_What this task involves_
The lines below, beginning at the one that contains "trace : list action" and ending at the last, are to be retyped exactly.

_Input data_

(** * BiliBiliIE: the bilibili extractor of youtube-dl

    A shallow embedding of [youtube_dl/extractor/bilibili.py] and the
    properties of its extraction pipeline: the signed API request, the
    per-part format lists, the merge of page metadata into the parts and
    the single-item / multi-part shape of the result.

    Conventions.
    - A Python text string is modelled by the sequence of its UTF-8 bytes
      (Rocq's [string]); [encode_utf8] is therefore the identity on the
      representation, and the byte-level character classes of the regular
      expressions accept the same texts as the code-point level ones,
      every delimiter used in the patterns being ASCII.
    - JSON values and the dictionaries the extractor builds share one
      type, [value]; a dictionary is a finite map from keys to values.
    - A Python float obtained as [float(v) / scale] is modelled by the
      exact rational it rounds.
    - The regular expressions are those of the source, written in the
      syntax tree of a backtracking matcher for the constructs they use;
      the classes \s and \d are the ASCII ones. *)

From Stdlib Require Import ZArith QArith String Ascii List Lia DecimalString.
From Stdlib Require Import DecimalNat.
From stdpp Require Import gmap strings list fin_maps.

#[local] Set Warnings "-register-all".
#[local] Open Scope Z_scope.

(** ** hashlib.md5 (RFC 1321) *)

Module Md5.

Definition add32 (x y : Z) : Z := (x + y) mod 2 ^ 32.

Definition not32 (x : Z) : Z := Z.lxor x 0xffffffff.

Definition rotl32 (x n : Z) : Z :=
  Z.lor (Z.shiftl x n mod 2 ^ 32) (Z.shiftr x (32 - n)).

(** T[i] = floor (2^32 * abs (sin (i + 1))) *)
Definition T : list Z :=
  [ 0xd76aa478; 0xe8c7b756; 0x242070db; 0xc1bdceee;
    0xf57c0faf; 0x4787c62a; 0xa8304613; 0xfd469501;
    0x698098d8; 0x8b44f7af; 0xffff5bb1; 0x895cd7be;
    0x6b901122; 0xfd987193; 0xa679438e; 0x49b40821;
    0xf61e2562; 0xc040b340; 0x265e5a51; 0xe9b6c7aa;
    0xd62f105d; 0x02441453; 0xd8a1e681; 0xe7d3fbc8;
    0x21e1cde6; 0xc33707d6; 0xf4d50d87; 0x455a14ed;
    0xa9e3e905; 0xfcefa3f8; 0x676f02d9; 0x8d2a4c8a;
    0xfffa3942; 0x8771f681; 0x6d9d6122; 0xfde5380c;
    0xa4beea44; 0x4bdecfa9; 0xf6bb4b60; 0xbebfbc70;
    0x289b7ec6; 0xeaa127fa; 0xd4ef3085; 0x04881d05;
    0xd9d4d039; 0xe6db99e5; 0x1fa27cf8; 0xc4ac5665;
    0xf4292244; 0x432aff97; 0xab9423a7; 0xfc93a039;
    0x655b59c3; 0x8f0ccc92; 0xffeff47d; 0x85845dd1;
    0x6fa87e4f; 0xfe2ce6e0; 0xa3014314; 0x4e0811a1;
    0xf7537e82; 0xbd3af235; 0x2ad7d2bb; 0xeb86d391 ].

(** Per-round left-rotation amounts. *)
Definition S : list Z :=
  [ 7; 12; 17; 22; 7; 12; 17; 22; 7; 12; 17; 22; 7; 12; 17; 22;
    5;  9; 14; 20; 5;  9; 14; 20; 5;  9; 14; 20; 5;  9; 14; 20;
    4; 11; 16; 23; 4; 11; 16; 23; 4; 11; 16; 23; 4; 11; 16; 23;
    6; 10; 15; 21; 6; 10; 15; 21; 6; 10; 15; 21; 6; 10; 15; 21 ].

Definition round_fn (i b c d : Z) : Z :=
  if i <? 16 then Z.lor (Z.land b c) (Z.land (not32 b) d)
  else if i <? 32 then Z.lor (Z.land d b) (Z.land (not32 d) c)
  else if i <? 48 then Z.lxor (Z.lxor b c) d
  else Z.lxor c (Z.lor b (not32 d)).

Definition msg_index (i : Z) : Z :=
  if i <? 16 then i
  else if i <? 32 then (5 * i + 1) mod 16
  else if i <? 48 then (3 * i + 5) mod 16
  else (7 * i) mod 16.

Definition state : Type := Z * Z * Z * Z.

Definition init : state := (0x67452301, 0xefcdab89, 0x98badcfe, 0x10325476).

Definition step (M : list Z) (st : state) (i : nat) : state :=
  let '(a, b, c, d) := st in
  let zi := Z.of_nat i in
  let f := add32 (add32 (add32 (round_fn zi b c d) a) (nth i T 0))
                 (nth (Z.to_nat (msg_index zi)) M 0) in
  (d, add32 b (rotl32 f (nth i S 0)), b, c).

Definition process_block (st : state) (M : list Z) : state :=
  let '(a0, b0, c0, d0) := st in
  let '(a, b, c, d) := fold_left (step M) (seq 0 64) st in
  (add32 a0 a, add32 b0 b, add32 c0 c, add32 d0 d).

(** Little-endian bytes of a word and back. *)
Fixpoint le_split (n : nat) (w : Z) : list Z :=
  match n with
  | O => []
  | Datatypes.S n' => w mod 256 :: le_split n' (Z.shiftr w 8)
  end.

Fixpoint le_combine (bs : list Z) : Z :=
  match bs with
  | [] => 0
  | b :: bs' => Z.lor b (Z.shiftl (le_combine bs') 8)
  end.

(** Padding: a 1 bit, zeros up to 56 mod 64, then the bit length on 64
    bits, little-endian. *)
Definition pad (msg : list Z) : list Z :=
  let len := Z.of_nat (length msg) in
  msg ++ [0x80] ++ repeat 0 (Z.to_nat ((55 - len) mod 64))
      ++ le_split 8 ((8 * len) mod 2 ^ 64).

Fixpoint chunks (fuel k : nat) (l : list Z) : list (list Z) :=
  match fuel with
  | O => []
  | Datatypes.S fuel' =>
      match l with
      | [] => []
      | _ => firstn k l :: chunks fuel' k (skipn k l)
      end
  end.

Definition words (block : list Z) : list Z :=
  map le_combine (chunks 16 4 block).

Definition blocks (msg : list Z) : list (list Z) :=
  let p := pad msg in map words (chunks (length p) 64 p).

Definition digest_state (msg : list Z) : state :=
  fold_left process_block (blocks msg) init.

(** [md5(msg).digest()]: the sixteen bytes A, B, C, D little-endian. *)
Definition digest (msg : list Z) : list Z :=
  let '(a, b, c, d) := digest_state msg in
  le_split 4 a ++ le_split 4 b ++ le_split 4 c ++ le_split 4 d.

Definition hex_digit (n : Z) : ascii :=
  nth (Z.to_nat (n mod 16))
      (list_ascii_of_string "0123456789abcdef") "0"%char.

Definition hex_byte (b : Z) : list ascii :=
  [hex_digit (Z.shiftr b 4); hex_digit b].

(** [md5(msg).hexdigest()] *)
Definition hexdigest (msg : list Z) : string :=
  string_of_list_ascii (concat (map hex_byte (digest msg))).

End Md5.

(** [s.encode('utf-8')] on the byte representation of a text. *)
Definition encode_utf8 (s : string) : list Z :=
  map (fun c => Z.of_N (N_of_ascii c)) (list_ascii_of_string s).

(** ** Values, exceptions and the extraction monad *)

(** JSON values and the Python objects built from them. *)
Inductive value :=
  | VNone
  | VBool (b : bool)
  | VInt (n : Z)
  | VFloat (q : Q)
  | VStr (s : string)
  | VList (l : list value)
  | VDict (d : gmap string value).

Inductive exn :=
  | RegexNotFoundError (msg : string)
  | KeyError (key : string)
  | IndexError
  | TypeError
  | AttributeError
  | AssertionError
  | HostError (msg : string).

(** A computation reports warnings (in order) and either raises or
    returns. *)
Definition M (A : Type) : Type := (list string * (exn + A))%type.

Definition raise {A} (e : exn) : M A := ([], inl e).

Definition report_warning (w : string) : M unit := ([w], inr tt).

Definition lift {A} (r : exn + A) : M A := ([], r).

#[global] Instance M_ret : MRet M := λ A x, ([], inr x).

#[global] Instance M_bind : MBind M := λ A B f m,
  match m with
  | (w, inl e) => (w, inl e)
  | (w, inr x) => let '(w', r) := f x in (w ++ w', r)
  end.

Definition outcome {A} (m : M A) : exn + A := snd m.

(** [for x in l: ... ] collecting one result per element, stopping at
    the first exception. *)
Fixpoint for_each {A B} (f : A → M B) (l : list A) : M (list B) :=
  match l with
  | [] => mret []
  | x :: l' => y ← f x; ys ← for_each f l'; mret (y :: ys)
  end.

(** [v[k]] with a string key. *)
Definition getitem (v : value) (k : string) : M value :=
  match v with
  | VDict d => match d !! k with
               | Some x => mret x
               | None => raise (KeyError k)
               end
  | _ => raise TypeError
  end.

(** [d.get(k)] on a dictionary. *)
Definition dict_get (d : gmap string value) (k : string) : value :=
  default VNone (d !! k).

(** [d1.update(d2)]: the keys of [d2] win. *)
Definition dict_update (d1 d2 : gmap string value) : gmap string value :=
  d2 ∪ d1.

Definition chars (s : string) : list value :=
  map (λ c, VStr (String c EmptyString)) (list_ascii_of_string s).

(** [iter(v)]: a list yields its items, a string its characters, a
    dictionary its keys (in the map's canonical order, the order of a
    Python dictionary being unspecified). *)
Definition iterate (v : value) : M (list value) :=
  match v with
  | VList l => mret l
  | VStr s => mret (chars s)
  | VDict d => mret (map (λ kv, VStr kv.1) (map_to_list d))
  | _ => raise TypeError
  end.

(** ** Strings *)

Fixpoint contains (needle s : string) : bool :=
  String.prefix needle s ||
  match s with
  | EmptyString => false
  | String _ s' => contains needle s'
  end.

Definition is_str (needle : string) (v : value) : bool :=
  match v with
  | VStr s => bool_decide (s = needle)
  | _ => false
  end.

(** [needle in v] for a string [needle]. *)
Definition py_in (needle : string) (v : value) : M bool :=
  match v with
  | VStr s => mret (contains needle s)
  | VList l => mret (existsb (is_str needle) l)
  | VDict d => mret (bool_decide (is_Some (d !! needle)))
  | _ => raise TypeError
  end.

(** ['%s' % n] and ['%d' % n] for a non-negative integer. *)
Definition str_of_nat (n : nat) : string :=
  NilEmpty.string_of_uint (Nat.to_uint n).

(** ** Regular expressions: the fragment of Python's [re] the patterns use *)

Module Re.
(** * droid-extevdev: wired-accessory switch monitor

    A shallow embedding of [src/droid/droid-extevdev.c] and the properties
    of its device selector, read loop, availability policy and life cycle.

    The C code talks to four collaborators: the directory [/dev/input],
    libevdev, the card's port registry and the main loop.  They are modelled
    by explicit data (a directory listing, a scripted device, a finite map,
    a trace of calls); the functions of the file itself are translated line
    by line into a small state monad over that data. *)

From stdpp Require Import gmap strings list.

Local Open Scope Z_scope.

(** ** Constants of the kernel and of libevdev *)

(* linux/input-event-codes.h *)
Definition EV_SYN : Z := 0.
Definition EV_KEY : Z := 1.
Definition EV_SW : Z := 5.
Definition SYN_REPORT : Z := 0.
Definition SYN_DROPPED : Z := 3.
Definition SW_LID : Z := 0.
Definition SW_HEADPHONE_INSERT : Z := 2.
Definition SW_MICROPHONE_INSERT : Z := 4.
Definition SW_LINEOUT_INSERT : Z := 6.
(* errno.h *)
Definition EAGAIN : Z := 11.
Definition ENODEV : Z := 19.
Definition EACCES : Z := 13.
(* libevdev.h: enum libevdev_read_status *)
Definition LIBEVDEV_READ_STATUS_SUCCESS : Z := 0.
Definition LIBEVDEV_READ_STATUS_SYNC : Z := 1.

(** ** Data *)

(** [pa_available_t] of pulse/def.h. *)
Inductive pa_available_t :=
  | PA_AVAILABLE_UNKNOWN
  | PA_AVAILABLE_NO
  | PA_AVAILABLE_YES.

Global Instance pa_available_eq_dec : EqDecision pa_available_t.
Proof. solve_decision. Defined.

(** [struct input_event] without its time stamp, which the code never
    reads. *)
Record input_event := InputEvent {
  ev_type : Z;
  ev_code : Z;
  ev_value : Z
}.

(** The read flag handed to [libevdev_next_event]. *)
Inductive read_flag :=
  | LIBEVDEV_READ_FLAG_SYNC
  | LIBEVDEV_READ_FLAG_NORMAL.

Global Instance read_flag_eq_dec : EqDecision read_flag.
Proof. solve_decision. Defined.

(** One scripted answer of [libevdev_next_event]: the return value and the
    event stored through the out-pointer. *)
Record reply := Reply {
  r_err : Z;
  r_ev : input_event
}.

(** A decoding context ([struct libevdev]): the descriptor it was built
    from, the event codes the device supports with their cached values, and
    the answers it will give to successive reads. *)
Record libevdev := Libevdev {
  fd : Z;
  caps : gmap (Z * Z) Z;
  pending : list reply
}.

(** [struct pa_droid_extevdev].  The [card] pointer is not a field of the
    model: there is one card, and its port registry lives in the [world]
    below, where every holder of the pointer sees the same registry.
    [event] holds the descriptor the readiness callback was registered
    for. *)
Record pa_droid_extevdev := Monitor {
  evdev_dev : option libevdev;
  event : option Z;
  sw_headphone_insert : bool;
  sw_microphone_insert : bool;
  sw_lineout_insert : bool
}.

Definition set_evdev_dev (d : option libevdev) (u : pa_droid_extevdev) :=
  Monitor d (event u)
          (sw_headphone_insert u) (sw_microphone_insert u) (sw_lineout_insert u).
Definition set_event (e : option Z) (u : pa_droid_extevdev) :=
  Monitor (evdev_dev u) e
          (sw_headphone_insert u) (sw_microphone_insert u) (sw_lineout_insert u).
Definition set_sw_headphone_insert (b : bool) (u : pa_droid_extevdev) :=
  Monitor (evdev_dev u) (event u)
          b (sw_microphone_insert u) (sw_lineout_insert u).
Definition set_sw_microphone_insert (b : bool) (u : pa_droid_extevdev) :=
  Monitor (evdev_dev u) (event u)
          (sw_headphone_insert u) b (sw_lineout_insert u).
Definition set_sw_lineout_insert (b : bool) (u : pa_droid_extevdev) :=
  Monitor (evdev_dev u) (event u)
          (sw_headphone_insert u) (sw_microphone_insert u) b.

(** Conversion of an [int] to a [bool] bit-field: [bool] is C99 [_Bool], so
    the stored bit is [value != 0]. *)
Definition bool_of_int (v : Z) : bool := negb (v =? 0).

(** ** The outside world *)

(** Calls that leave the file, in the order they are made.  [Notified] is a
    ghost entry: it marks one run of [notify_ports] and carries its two
    locals [has_headphone] and [has_headset]. *)
Inductive action :=
  | Scandir
  | Open (fname : string)
  | LibevdevNewFromFd (d : Z)
  | LibevdevFree (d : Z)
  | Close (d : Z)
  | FreeNamelist
  | LogDebug (fname : string)
  | LogWarn (fname : string) (errnum : Z)
  | LogError (errnum : Z)
  | HashmapGet (name : string)
  | SetAvailable (name : string) (a : pa_available_t)
  | NextEvent (flags : read_flag)
  | FetchEventValue (code : Z)
  | IoNew (d : Z)
  | IoFree (d : Z)
  | Xfree
  | Notified (has_headphone has_headset : pa_available_t).

Global Instance action_eq_dec : EqDecision action.
Proof. solve_decision. Defined.

(** The card's port registry ([u->card->ports]: port name to the
    availability stored in the port) and the trace of calls. *)
Record world := World {
  ports : gmap string pa_available_t;
  trace : list action
}.

(** How a call ends: it returns, it runs into undefined behaviour, or the
    model's loop bound was too small. *)
Inductive outcome (A : Type) :=
  | Returns (a : A) (w : world)
  | Undefined (w : world)
  | OutOfFuel (w : world).
Arguments Returns {A} a w.
Arguments Undefined {A} w.
Arguments OutOfFuel {A} w.

Definition M (A : Type) : Type := world -> outcome A.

_Answer box_
  trace : list action
}.

(** How a call ends: it returns, it runs into undefined behaviour, or the
    model's loop bound was too small. *)
Inductive outcome (A : Type) :=
  | Returns (a : A) (w : world)
  | Undefined (w : world)
  | OutOfFuel (w : world).
Arguments Returns {A} a w.
Arguments Undefined {A} w.
Arguments OutOfFuel {A} w.

Definition M (A : Type) : Type := world -> outcome A.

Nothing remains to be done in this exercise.